What is a Party Wall?
Semi-detached and terraced houses generally share at least one wall with a neighbour. These shared walls are known as "Party Walls".
Will having a Loft Conversion affect the Party Wall?
Generally yes. In most cases the conversion of a Loft space into a useable room involves carrying out some work on that Party Wall, if there is one.
Who has ownership of the Party Wall?
In regard to carrying out building work involving Party Walls you are obliged to act as if the wall(s) in question are co-owned by the adjoining owners. That is to say that even if two adjoining owners each agree that they each own half of the wall each, that their property boundary runs through the middle of the wall, still when it comes to carrying out building work they should act as if they are co-owners of the the whole wall. They may in fact be separate owners owing half a wall each but they should act as co-owners.
What are my rights and obligations in regard to the Party Wall?
As adjoining owners both parties have certain rights and obligations toward the Party Wall which are described in the Party Wall Act.
What is the Party Wall Act?
The Party Wall Act is essentially a set of rules which tell you what you can and cannot do in regard to Party Walls or Structures, Boundary Walls or excavating near other people's property.
How do I ensure my Loft Conversion work complies with the Party Wall Act?
In order to comply with the Party Wall Act you must, as an owner, notify the relevant adjoining owner(s) of the work you intend to carry out before that work starts. Most of the time it is a fairly straightforward process. You fill out a template notice form (which we can give you) and you deliver it to the adjoining owner along with a few template responses for them to fill out and give back.
If the adjoining owner is happy to give their consent then, as you have an agreement, you are free to carry on with the work. This is a common response since the adjoining owner giving consent does not relieve you of any of your obligations to protect their building or property. However, it's perfectly reasonable for them to have concerns about building work especially if they have little knowledge of it themselves. Therefore it's always a good idea to have a friendly chat with them before you deliver the notice to explain what it's all about.
If the adjoining owner does not want to give their consent, or does not feel confident in doing so, then they should still give a written response refusing to consent.
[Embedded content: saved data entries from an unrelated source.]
(** [run_project_root_version]. *)
Definition project_root_version (now : N) (root : VersionedRoot) (target_version : N)
    (device_id : bytes) : St S ChunkError VersionedRoot :=
  let! entries := (λ s, (vr_load_all_entries root s, s)) in
  build_root now entries target_version (vr_vault_id root) device_id.

(** [run_versioned_purge]: the new root, the numbers of removed and of kept
    entries. *)
Definition versioned_purge (now : N) (root : VersionedRoot) (patterns : list bytes)
    : St S ChunkError (VersionedRoot * N * N) :=
  let version := vr_version root in
  let vault_id := vr_vault_id root in
  let parent := vr_hash root in
  let! entries := (λ s, (vr_load_all_entries root s, s)) in
  let before := len entries in
  let entries := List.filter (λ e, negb (matches_any (fe_path e) patterns)) entries in
  let kept := len entries in
  let removed := before - kept in
  let! new_root := build_root now entries version vault_id (str "admin-purge") in
  let new_root := set_history_metadata 0 (Some parent) (str "admin-purge") new_root in
  st_ret (new_root, removed, kept).
End validate.


(** * Validation *)

Definition entry_admitted (e : FileEntry) : Prop :=
  valid_vault_path (fe_path e) = true ∧ entry_in_range e = true.

Lemma out_of_order_Some p q : out_of_order (Some p) q = false → p ≺ q.
Proof.
  unfold out_of_order. intros H. destruct (bytes_trichotomy p q) as [Hlt|Hle]; [done|].
  assert (ble q p = true); [|congruence]. apply ble_true. intros Hlt.
  destruct Hle as [->|Hgt]; [by apply bytes_lt_ne in Hlt|by apply (bytes_lt_asym p q)].
Qed.

(** What the loop over one child adds. *)
Lemma validate_child_ok prefix total prev child entries es :
  validate_child prefix total prev child entries = Ok es →
  es = entries ++ child ∧ Forall entry_admitted child ∧
  Forall (λ e, top_level_prefix (fe_path e) = prefix) child ∧
  ssorted fe_path child ∧
  (∀ p, prev = Some p → Forall (λ e, p ≺ fe_path e) child).
Proof.
  revert prev entries. induction child as [|e child IH]; intros prev entries; cbn [validate_child].
  - intros [= <-]. rewrite app_nil_r. repeat constructor.
  - destruct (valid_vault_path (fe_path e)) eqn:E1; [|done].
    destruct (beq (top_level_prefix (fe_path e)) prefix) eqn:E2; [|done].
    destruct (out_of_order prev (fe_path e)) eqn:E3; [done|].
    destruct (entry_in_range e) eqn:E4; [|done]. cbn [negb].
    destruct (total <? len (entries ++ [e])); [done|].
    intros (-> & H1 & H2 & H3 & H4)%IH. specialize (H4 _ eq_refl).
    apply beq_true in E2. rewrite <-app_assoc. split_and!; [done|by constructor|by constructor| |].
    + by apply ssorted_cons.
    + intros p ->. apply out_of_order_Some in E3. constructor; [done|].
      eapply Forall_impl; [exact H4|]. intros x Hx. by etrans.
Qed.

Section validate.
Context {S : Type} {B3 : Blake3} {FB : FlatBuffers} {CS : ChunkStore S}.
Their refusing consent (or simply ignoring your notice) does not prevent you from carrying out the work it just means that you need to appoint a surveyor(s) to prepare a document called a 'Party Wall' Award. This document will describe in detail how the work can be carried out to comply with the Party Wall Act in this particular instance. This is not an unusual outcome either as it's perfectly reasonable that even very friendly neighbours might want to seek this reassurance. As the party pushing to have the work done you will have to meet the costs of the surveyor (s). Ideally both you and the adjoining owner will agree to share a surveyor as this will keep the cost down. However, they are entitled to insist on separate surveyors if they want and, although this rarely happens, in this situation you would have to meet the costs of both surveyors.
What sort of work needs to be done to my Party Wall during my Loft Conversion?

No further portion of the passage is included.